The top of the tree appears healthy and it still blooms. Can you tell me what this is and how to treat it?
Rona Knapp, Folsom
According to UC Master Gardener Maureen Hefti, your cherry tree is infested with scale insects. The photos you supplied are a bit blurry, but based on the color of the insects, they may be either Kuno scale or European fruit lecanium. Both are soft-bodied scale species, and both feed on cherry trees.
Soft-bodied scale insects firmly attach to tender, woody tissue and use their piercing mouthparts to suck sugary juices found in plant tissues. They excrete honeydew, a sugary substance that ants find irresistible.

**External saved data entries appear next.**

(* ===== verification/SafetyRules.v ===== *)
(** * Voting safety (crates/zbx-consensus/src/safety_rules.rs)

    [SafetyRules] with its write-ahead file.  The file is the [wal] field: what
    a successful [persist_state] wrote last (serde_json and the file system are
    not under src/; a write that fails leaves the old contents, and whether it
    fails is an argument).  [sr_step] runs one call; [OCrash] drops the memory
    and reopens with [new_with_persist]. *)

From Stdlib Require Import ZArith Lia.
From stdpp Require Import base tactics list gmap sets numbers option.
From S2P Require Import Prelude Bytes Crypto Vote.

Local Open Scope Z_scope.

Record SafetyState : Type := mkState {
  highest_vote_round : Z; locked_round : Z; locked_qc : option QuorumCertificate;
  st_epoch : Z; voted_phases : gset (Z * Z) }.

Definition default_state : SafetyState := mkState 0 0 None 0 ∅.

(** [wal] is [None] for an absent or corrupt file. *)
Record SafetyRules : Type := mkRules {
  state : SafetyState; priv_key : BlsPrivKey; pub_key : BlsPubKey; address : Address;
  persist_path : bool; wal : option SafetyState }.

Section rules.
Context {CR : Crypto}.

Definition sr_new (k : BlsPrivKey) (addr : Address) : SafetyRules :=
  mkRules default_state k (to_pubkey k) addr false None.

Definition new_with_persist (k : BlsPrivKey) (addr : Address) (file : option SafetyState)
    : SafetyRules :=
  mkRules (default default_state file) k (to_pubkey k) addr true file.

Definition set_state (s : SafetyState) (r : SafetyRules) : SafetyRules :=
  mkRules s (priv_key r) (pub_key r) (address r) (persist_path r) (wal r).

(** [io_ok]: the write and the rename succeed. *)
Definition persist_state (io_ok : bool) (r : SafetyRules) : SafetyRules :=
  if persist_path r && io_ok
  then mkRules (state r) (priv_key r) (pub_key r) (address r) (persist_path r) (Some (state r))
  else r.

Definition vote (io_ok : bool) (d : VoteData) (parent_qc : QuorumCertificate)
    : M SafetyRules ConsensusError Vote :=
  r ← get_st;
  let s := state r in
  _ ← throw_if (block_number d <? highest_vote_round s)
        (StaleRound (block_number d) (highest_vote_round s));
  let phase_key := (block_number d, phase d) in
  _ ← throw_if (bool_decide (phase_key ∈ voted_phases s)) (DuplicateVote (block_number d) (phase d));
  _ ← throw_if (block_number (vote_data parent_qc) <? locked_round s)
        (SafetyViolation (block_number (vote_data parent_qc)) (locked_round s));
  _ ← throw_if (negb (epoch d =? st_epoch s) && negb (st_epoch s =? 0))
        (SafetyViolation (epoch d) (st_epoch s));
  let sig := bls_sign (priv_key r) (msg_of d) in
  let s' := mkState (block_number d) (locked_round s) (locked_qc s) (st_epoch s)
              ({[phase_key]} ∪ voted_phases s) in
  _ ← put_st (persist_state io_ok (set_state s' r));
  mret (mkVote d (address r) sig).

Definition update_locked_qc (qc : QuorumCertificate) (r : SafetyRules) : SafetyRules :=
  let s := state r in
  if locked_round s <? block_number (vote_data qc)
  then set_state (mkState (highest_vote_round s) (block_number (vote_data qc)) (Some qc)
                    (st_epoch s) (voted_phases s)) r
  else r.

Definition advance_epoch (new_epoch : Z) (r : SafetyRules) : SafetyRules :=
  let s := state r in
  if st_epoch s <? new_epoch
  then set_state (mkState (highest_vote_round s) (locked_round s) (locked_qc s) new_epoch ∅) r
  else r.

(** ** Runs *)

Inductive sr_op : Type :=
| OVote (io_ok : bool) (d : VoteData) (parent_qc : QuorumCertificate)
| OLock (qc : QuorumCertificate)
| OEpoch (e : Z)
| OCrash.

Definition sr_step (o : sr_op) (r : SafetyRules) : option Vote * SafetyRules :=
  match o with
  | OVote io d qc =>
    match vote io d qc r with
    | (Ok v, r') => (Some v, r')
    | (_, r') => (None, r')
    end
  | OLock qc => (None, update_locked_qc qc r)
  | OEpoch e => (None, advance_epoch e r)
  | OCrash => (None, new_with_persist (priv_key r) (address r) (wal r))
  end.

(** The votes cast by a run, oldest first, and the final state. *)
Fixpoint sr_run (ops : list sr_op) (r : SafetyRules) : list Vote * SafetyRules :=
  match ops with
  | [] => ([], r)
  | o :: ops =>
    let '(v, r1) := sr_step o r in
    let '(vs, r2) := sr_run ops r1 in
    (option_list v ++ vs, r2)
  end.

(** ** The four checks *)

Definition vote_allowed (d : VoteData) (parent_qc : QuorumCertificate) (s : SafetyState) : Prop :=
  highest_vote_round s <= block_number d /\
  ~ (block_number d, phase d) ∈ voted_phases s /\
  locked_round s <= block_number (vote_data parent_qc) /\
  (epoch d = st_epoch s \/ st_epoch s = 0).

Lemma vote_cases io d qc r :
  (vote_allowed d qc (state r) /\
   vote io d qc r =
     (Ok (mkVote d (address r) (bls_sign (priv_key r) (msg_of d))),
      persist_state io (set_state
        (mkState (block_number d) (locked_round (state r)) (locked_qc (state r)) (st_epoch (state r))
           ({[(block_number d, phase d)]} ∪ voted_phases (state r))) r))) \/
  (~ vote_allowed d qc (state r) /\ exists e, vote io d qc r = (Err e, r)).
Proof.
  unfold vote, vote_allowed, mbind, M_bind, get_st, throw_if, put_st, mret, M_ret.
  destruct (Z.ltb_spec (block_number d) (highest_vote_round (state r))) as [H1|H1];
    [right; split; [lia|eauto]|].
  case_bool_decide as H2; [right; split; [tauto|eauto]|].
  destruct (Z.ltb_spec (block_number (vote_data qc)) (locked_round (state r))) as [H3|H3];
    [right; split; [lia|eauto]|].
  destruct (Z.eqb_spec (epoch d) (st_epoch (state r))) as [H4|H4],
    (Z.eqb_spec (st_epoch (state r)) 0) as [H5|H5]; cbn [negb andb]; try (left; tauto).
  right. split; [tauto|eauto].
Qed.

(** [vote] signs exactly when the four checks pass, and only then changes
    the state: the round is recorded, the phase is marked, the state is
    written to the file before the vote is returned, and a refused vote
    leaves the memory and the file alone. *)
Theorem vote_correct io d qc r :
  (vote_allowed d qc (state r) <-> is_ok (fst (vote io d qc r)) = true) /\
  (forall v, fst (vote io d qc r) = Ok v ->
     v = mkVote d (address r) (bls_sign (priv_key r) (msg_of d)) /\
     highest_vote_round (state (snd (vote io d qc r))) = block_number d /\
     voted_phases (state (snd (vote io d qc r))) = {[(block_number d, phase d)]} ∪ voted_phases (state r) /\
     locked_round (state (snd (vote io d qc r))) = locked_round (state r) /\
     wal (snd (vote io d qc r)) =
       if persist_path r && io then Some (state (snd (vote io d qc r))) else wal r) /\
  (forall e, fst (vote io d qc r) = Err e -> snd (vote io d qc r) = r) /\
  no_panic (fst (vote io d qc r)).
Proof.
  destruct (vote_cases io d qc r) as [[Ha ->]|[Ha [e ->]]]; cbn [fst snd is_ok]; split_and!; try done.
  intros v [= <-]. unfold persist_state. cbn [persist_path set_state].
  destruct (persist_path r && io); done.
Qed.

(** ** No double vote within an epoch *)

Definition vote_key (v : Vote) : Z * Z := (block_number (data v), phase (data v)).

(** Every vote cast is recorded in memory and in the file. *)
Definition sr_inv (vs : list Vote) (r : SafetyRules) : Prop :=
  persist_path r = true /\
  (forall v, v ∈ vs ->
    vote_key v ∈ voted_phases (state r) /\ block_number (data v) <= highest_vote_round (state r)) /\
  (vs = [] \/ exists w, wal r = Some w /\ forall v, v ∈ vs ->
    vote_key v ∈ voted_phases w /\ block_number (data v) <= highest_vote_round w).

Definition in_epoch (o : sr_op) : Prop :=
  match o with OVote io _ _ => io = true | OEpoch _ => False | _ => True end.

Lemma sr_step_inv o r vs v r' : in_epoch o -> sr_inv vs r -> sr_step o r = (v, r') ->
  sr_inv (vs ++ option_list v) r' /\
  (forall w, v = Some w -> forall u, u ∈ vs ->
     vote_key u <> vote_key w /\ block_number (data u) <= block_number (data w)).
Proof.
  intros Ho (Hp & Hm & Hw) Hs. destruct o as [io d qc|qc|e|]; simpl in Ho, Hs; [| |done|].
  - subst io. destruct (vote_cases true d qc r) as [[(H1 & H2 & _ & _) Hv]|[_ [e Hv]]];
      rewrite Hv in Hs; simplify_eq; simpl.
    2:{ rewrite app_nil_r. done. }
    unfold persist_state. cbn [persist_path set_state]. rewrite Hp. cbn [andb].
    assert (forall u, u ∈ vs ++ [mkVote d (address r) (bls_sign (priv_key r) (msg_of d))] ->
      vote_key u ∈ {[(block_number d, phase d)]} ∪ voted_phases (state r) /\
      block_number (data u) <= block_number d) as Hall.
    { intros u [Hu|Hu%list_elem_of_singleton]%elem_of_app.
      - destruct (Hm u Hu). split; [set_solver|lia].
      - subst u. split; [set_solver|simpl; lia]. }
    split.
    + split_and!; [done|exact Hall|]. right. eexists. split; [done|exact Hall].
    + intros w [= <-] u Hu. destruct (Hm u Hu) as [Hk Hb]. split; [|simpl; lia].
      intros Heq. apply H2. unfold vote_key in *. simpl in *. congruence.
  - simplify_eq. simpl. rewrite app_nil_r. split; [|done].
    unfold update_locked_qc. case_match; done.
  - simplify_eq. simpl. rewrite app_nil_r. split; [|done]. split_and!; [done| |done].
    destruct Hw as [->|(w & -> & Hw)]; [set_solver|]. done.
Qed.

(** A later vote never repeats an earlier round and phase and never goes back
    to a lower round. *)
Definition vote_order (vs : list Vote) : Prop :=
  forall i j v w, (i < j)%nat -> vs !! i = Some v -> vs !! j = Some w ->
    vote_key v <> vote_key w /\ block_number (data v) <= block_number (data w).

Lemma vote_order_snoc vs w : vote_order vs ->
  (forall u, u ∈ vs -> vote_key u <> vote_key w /\ block_number (data u) <= block_number (data w)) ->
  vote_order (vs ++ [w]).
Proof.
  intros Hvs Hw i j u v Hij Hi Hj. apply lookup_app_Some in Hj as [Hj|[Hlen Hj]].
  - apply lookup_lt_Some in Hj as Hlt. rewrite lookup_app_l in Hi by lia. eauto.
  - apply list_lookup_singleton_Some in Hj as [Hj <-].
    rewrite lookup_app_l in Hi by lia. eapply Hw, list_elem_of_lookup_2, Hi.
Qed.

Lemma sr_run_inv ops : forall r vs0, Forall in_epoch ops -> sr_inv vs0 r -> vote_order vs0 ->
  vote_order (vs0 ++ fst (sr_run ops r)).
Proof.
  induction ops as [|o ops IH]; intros r vs0 Ho Hi Hord; simpl; [by rewrite app_nil_r|].
  apply Forall_cons_iff in Ho as [Ho Hos].
  destruct (sr_step o r) as [v r1] eqn:Hs.
  destruct (sr_step_inv o r vs0 v r1 Ho Hi Hs) as [Hi1 Hnew].
  specialize (IH r1 (vs0 ++ option_list v) Hos Hi1).
  destruct (sr_run ops r1) as [vs r2]. simpl in *. rewrite app_assoc. apply IH.
  destruct v as [w|]; simpl; [|by rewrite app_nil_r]. apply vote_order_snoc; eauto.
Qed.

(** C7. No double vote, crashes included: whatever votes, locks, crashes and
    restarts a validator goes through within one epoch, when the file writes
    succeed it never signs two messages for the same round and phase, and
    never one below a round it has voted in. *)
Theorem safety_no_double_vote ops k addr file : Forall in_epoch ops ->
  vote_order (fst (sr_run ops (new_with_persist k addr file))).
Proof.
  intros Ho. apply (sr_run_inv ops _ []); [done| |by intros i].
  split_and!; [done|set_solver|by left].
Qed.

(** The lock is not persisted by [update_locked_qc]: after a crash a
    validator can vote for a proposal that does not extend its locked
    certificate, which it refused before the crash. *)
Theorem lock_lost_on_crash k addr qc parent d :
  0 < block_number (vote_data qc) -> 0 <= block_number (vote_data parent) < block_number (vote_data qc) ->
  0 <= block_number d ->
  let locked := snd (sr_run [OLock qc] (new_with_persist k addr None)) in
  fst (vote true d parent locked) =
    Err (SafetyViolation (block_number (vote_data parent)) (block_number (vote_data qc))) /\
  is_ok (fst (vote true d parent (snd (sr_step OCrash locked)))) = true.
Proof.
  intros Hq Hp Hd. cbn. unfold update_locked_qc, new_with_persist. cbn [state default locked_round default_state].
  rewrite (proj2 (Z.ltb_lt 0 _)) by done.
  unfold vote, mbind, M_bind, get_st, throw_if, put_st, mret, M_ret, set_state.
  cbn [state highest_vote_round voted_phases locked_round st_epoch].
  rewrite (proj2 (Z.ltb_ge _ 0)) by lia. rewrite bool_decide_eq_false_2 by set_solver.
  rewrite (proj2 (Z.ltb_lt _ _)) by lia. split; [done|].
  cbn [wal priv_key address default default_state state highest_vote_round voted_phases locked_round st_epoch].
  rewrite (proj2 (Z.ltb_ge _ 0)) by lia. rewrite bool_decide_eq_false_2 by set_solver.
  rewrite (proj2 (Z.ltb_ge _ 0)) by lia. by rewrite andb_false_r.
Qed.

(** Entering a new epoch clears the record of voted phases while the round
    check is strict, and equivocation evidence ignores the epoch: an honest
    validator that advances its epoch and votes again at the same round on
    another block produces evidence that verifies against itself. *)
Theorem epoch_advance_slashable k addr h1 h2 round qc :
  (forall d, verify_single (bls_sign k (msg_of d)) (to_pubkey k) (msg_of d) = true) ->
  h1 <> h2 -> 0 <= round -> 0 <= block_number (vote_data qc) ->
  let d1 := mkVoteData h1 round 0 1 in
  let d2 := mkVoteData h2 round 0 2 in
  exists v1 v2,
    fst (sr_run [OEpoch 1; OVote true d1 qc; OEpoch 2; OVote true d2 qc]
           (new_with_persist k addr None)) = [v1; v2] /\
    evidence_verify (mkEvidence addr round 0 v1 v2 (to_pubkey k)) = true.
Proof.
  intros Hsig Hne Hr Hq d1 d2.
  eexists (mkVote d1 addr _), (mkVote d2 addr _). split.
  - cbn -[vote]. unfold vote, mbind, M_bind, get_st, throw_if, put_st, mret, M_ret, set_state.
    cbn -[bool_decide union singleton empty Z.ltb].
    rewrite (proj2 (Z.ltb_ge round 0)) by done. rewrite bool_decide_eq_false_2 by set_solver.
    rewrite (proj2 (Z.ltb_ge _ 0)) by done. cbn -[bool_decide union singleton empty Z.ltb].
    rewrite Z.ltb_irrefl. rewrite bool_decide_eq_false_2 by set_solver.
    rewrite (proj2 (Z.ltb_ge _ 0)) by done. cbn. reflexivity.
  - unfold evidence_verify. cbn. rewrite !Z.eqb_refl, !bool_decide_eq_true_2 by done.
    rewrite bool_decide_eq_false_2 by done. cbn. by rewrite !Hsig.
Qed.
End rules.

Ants will climb trees and protect scale from natural predators literally farming a colony of scale in exchange for easy food.
One method of reducing scale numbers is to exclude ants. This way, the natural predators will have access to the scale.
Place a band of sticky material such as Tanglefoot on thin cardboard around the base of your cherry tree, about 6 inches off the ground. Make sure there are no routes for ants under the band. Also eliminate other routes ants may use to reach scale by pruning branches away from fencing, buildings or neighboring trees.
Another method of eliminating soft-bodied scale is to spray a hard stream of water on infested branches. The soft bodies of the scale break apart under water pressure.
Applications of supreme or superior type horticultural oils may improve control of scale insects. Use of dormant oils is not recommended. Follow all manufacturer instructions when using any pest control product.
Use of insecticide sprays is not recommended for soft scale, as insecticides are not effective in controlling scale. Instead, they eliminate the most effective controls for scale natural predators.
Natural predators of soft-bodied scale include ladybeetles (also called lady bugs) and predatory wasps.
If you look closely at the scale, you may see a few bodies with a small hole on the outside and a hollow appearance on the inside. A predatory wasp has inserted an egg into the body of the scale, and an immature wasp has emerged from the hollow body. For bug watchers, it's pretty exciting. It's also good news for your cherry tree.